Juicy steak bites seared and coated in a luscious garlic butter sauce for a speedy meal.

# Ingredient List:

→ Steak

01 - 1.5 pounds sirloin steak, cut into 1-inch cubes
02 - 1 teaspoon kosher salt
03 - 1/2 teaspoon freshly ground black pepper
04 - 1/2 teaspoon smoked paprika (optional)

→ For Searing

05 - 2 tablespoons vegetable or canola oil

→ Garlic Butter

06 - 4 tablespoons unsalted butter
07 - 5 garlic cloves, minced
08 - 1 tablespoon fresh parsley, finely chopped
09 - 1 teaspoon fresh thyme leaves (optional)
10 - 1/4 teaspoon red pepper flakes (optional)

# How-To Steps:

01 - Pat steak cubes dry with paper towels. Season evenly with kosher salt, black pepper, and smoked paprika if using.
02 - Place a large heavy skillet over high heat. Add the vegetable oil and heat until shimmering.
03 - Add steak cubes in a single layer without overcrowding. Sear 1–2 minutes per side until deeply caramelized and cooked through.

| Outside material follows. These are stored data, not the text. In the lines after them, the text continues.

Lemma frame_serve P q : node_frame P → request_ok q → preserves P (serve base send q).
Proof.
  intros HF Hq. pose proof (nf_svc P HF) as Hsvc. pose proof (nf_plain P HF) as Hplain.
  assert (∀ (A : Type) (m : env → M (world R) A) (k : A → M N unit),
    is_event m → (∀ a, preserves P (k a)) → preserves P (svc base send m ≫= k)) as Hcall.
  { intros A m k Hm Hk. apply preserves_bind; [by apply Hsvc|done]. }
  destruct q as [req|req|name|name st|k|req|req|req|o|id| | |]; simpl.
  - unfold Register. repeat handler_step. apply Hsvc, event_RegisterExecutor.
  - apply preserves_bind; [|intros; apply preserves_ret]. unfold Heartbeat.
    case_bool_decide; [repeat handler_step|].
    apply preserves_bind; [|intros u; apply preserves_bind; [apply Hsvc, event_capacity|intros c; apply HF]].
    destruct (RunningTasks req) as [|t ts]; [apply Hcall; [apply event_heartbeat|intros; apply preserves_ret]|].
    apply preserves_bind; [apply preserves_for_each; intros x|intros v];
      (apply Hcall; [auto with event|intros; apply preserves_ret]).
  - apply Hplain. by intros s.
  - apply HF.
  - apply HF.
  - apply preserves_bind; [|intros; apply preserves_ret]. unfold ReportTaskResult.
    apply preserves_bind; [apply Hsvc, event_UpdateExecutionResult|]. intros u.
    apply preserves_bind; [apply preserves_gets|]. intros now.
    apply preserves_bind; [|intros; apply preserves_ret].
    case_bool_decide; [apply Hsvc, event_report|].
    apply preserves_bind; [apply Hsvc, event_UpdateTaskStatusByID|intros v]. apply Hsvc, event_SendWebhookNotification.
  - unfold ReportTaskLog. repeat handler_step. apply Hsvc, event_AddTaskLog.
  - unfold ReportTaskProgress. repeat handler_step. apply Hsvc, event_UpdateTaskProgress.
  - apply Hsvc. by apply event_handle.
  - apply Hplain. by intros s.
  - unfold OnAcquire. repeat (apply preserves_bind; [|intros ?]); try (apply Hplain; by intros s); apply HF.
  - unfold OnRelease. apply preserves_bind; [apply Hplain; by intros s|intros u; apply HF].
  - apply HF.
Qed.
(* ===== verification/ExecutorClient.v ===== *)
(** * The executor's connection to the schedulers

    [src/executor/internal/grpcclient/client.go]: finding the leading
    scheduler, reconnecting with back-off, reporting, and what an executor
    does with the answer to a heartbeat.

    The client is written against the interface [Rpc]: the calls it makes of
    a scheduler at an address.  [NodeRpc] implements the interface with a node
    of [GrpcServer], so that the two sides run against each other.  A call
    that fails returns [None] or [false], also when the scheduler has served
    it and only the answer was lost.  Connections are numbered; [opened]
    holds those that have been dialled and not closed, [probes] what the
    search for the leader has met.  The client and the connection it belongs
    to are stored together, as the code always stores them. *)
From stdpp Require Import gmap.
From S2P Require Import Prelude Redis Sql World Executor Execution Cleanup System GrpcServer TaskExecutor.

Class Rpc (X : Type) := {
  dial : string → M X bool;
  rpc_Heartbeat : string → HeartbeatRequest → M X (option HeartbeatResponse);
  rpc_Register : string → RegisterRequest → M X (option RegisterResponse);
  rpc_SubscribeTask : string → string → M X bool;
  rpc_ReportTaskResult : string → ReportTaskResultRequest → M X bool;
  rpc_ReportTaskLog : string → ReportTaskLogRequest → M X bool;
}.

Record connection : Type := mkConn { conn_id : Z; conn_addr : string }.

#[export] Instance connection_eq_dec : EqDecision connection.
Proof. solve_decision. Defined.

Inductive probe_result : Type :=
| Unreachable                 (** the dial failed *)
| Silent                      (** no answer to the heartbeat *)
| Answered (isLeader : bool).

Record MultiClient : Type := mkClient {
  schedulerAddrs : list string;
  currentIndex : Z;
  conn : option connection;
  stream : option connection;
  isConnected : bool;
  executorName : string;
  lastSchedulerId : string;
  needFullSync : bool;
  opened : list connection;
  dialled : Z;
  probes : list (string * probe_result);
}.

Definition NewMultiClient (addrs : list string) : option MultiClient :=
  match addrs with
  | [] => None
  | _ => Some (mkClient addrs 0 None None false "" "" false [] 0 [])
  end.

Implicit Types c : MultiClient.

Definition getCurrentAddr c : string :=
  default "" (schedulerAddrs c !! Z.to_nat (currentIndex c mod Z.of_nat (length (schedulerAddrs c)))).
Definition nextAddr c : MultiClient :=
  mkClient (schedulerAddrs c) (currentIndex c + 1) (conn c) (stream c) (isConnected c) (executorName c)
    (lastSchedulerId c) (needFullSync c) (opened c) (dialled c) (probes c).
Definition set_connected (b : bool) c : MultiClient :=
  mkClient (schedulerAddrs c) (currentIndex c) (conn c) (stream c) b (executorName c)
    (lastSchedulerId c) (needFullSync c) (opened c) (dialled c) (probes c).
Definition use_conn (k : connection) c : MultiClient :=
  mkClient (schedulerAddrs c) (currentIndex c) (Some k) (stream c) true (executorName c)
    (lastSchedulerId c) (needFullSync c) (opened c) (dialled c) (probes c).
Definition open_conn (addr : string) c : MultiClient :=
  mkClient (schedulerAddrs c) (currentIndex c) (conn c) (stream c) (isConnected c) (executorName c)
    (lastSchedulerId c) (needFullSync c) (opened c ++ [mkConn (dialled c) addr]) (dialled c + 1) (probes c).
Definition close_conn (k : connection) c : MultiClient :=
  mkClient (schedulerAddrs c) (currentIndex c) (conn c) (stream c) (isConnected c) (executorName c)
    (lastSchedulerId c) (needFullSync c) (filter (λ k', k' ≠ k) (opened c)) (dialled c) (probes c).
Definition note_probe (addr : string) (r : probe_result) c : MultiClient :=
  mkClient (schedulerAddrs c) (currentIndex c) (conn c) (stream c) (isConnected c) (executorName c)
    (lastSchedulerId c) (needFullSync c) (opened c) (dialled c) (probes c ++ [(addr, r)]).
Definition set_name (name : string) c : MultiClient :=
  mkClient (schedulerAddrs c) (currentIndex c) (conn c) (stream c) (isConnected c) name
    (lastSchedulerId c) (needFullSync c) (opened c) (dialled c) (probes c).
Definition set_subscription (s : option connection) c : MultiClient :=
  mkClient (schedulerAddrs c) (currentIndex c) (conn c) s (isConnected c) (executorName c)
    (lastSchedulerId c) (needFullSync c) (opened c) (dialled c) (probes c).
Definition set_scheduler (id : string) c : MultiClient :=
  mkClient (schedulerAddrs c) (currentIndex c) (conn c) (stream c) (isConnected c) (executorName c)
    id (needFullSync c) (opened c) (dialled c) (probes c).
Definition set_sync (b : bool) c : MultiClient :=
  mkClient (schedulerAddrs c) (currentIndex c) (conn c) (stream c) (isConnected c) (executorName c)
    (lastSchedulerId c) b (opened c) (dialled c) (probes c).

Transfer to a plate and tent loosely with foil.
04 - Reduce heat to medium-low and add butter to the same skillet. Once melted, add minced garlic and sauté 30 to 60 seconds until fragrant without browning.
05 - Return the steak bites to the skillet, tossing to coat with garlic butter. Stir in parsley, thyme, and red pepper flakes, then toss again to incorporate.
06 - Serve immediately, spooning extra garlic butter over the steak bites.

# Expert Tips:

01 -
  • Ready in twenty minutes, but tastes like you spent an hour fussing over it.
  • The garlic butter clings to every piece, turning each bite into something rich and satisfying.
  • Perfect for nights when you want something impressive without the stress or cleanup.
02 -
  • Dry the steak cubes thoroughly before seasoning, any moisture will prevent that deep, golden crust from forming.
  • Do not overcrowd the pan, cook in batches if needed so each piece gets direct contact with the hot surface.
  • Watch the garlic closely once it hits the butter, it can go from fragrant to burnt in seconds.
03 -
  • Use a cast iron skillet if you have one, it holds heat better and gives you the best sear.
  • Let the steak rest for a minute after searing, it keeps the juices from running out when you toss it in the butter.
  • Save any leftover garlic butter in the fridge and use it to finish pasta, vegetables, or scrambled eggs.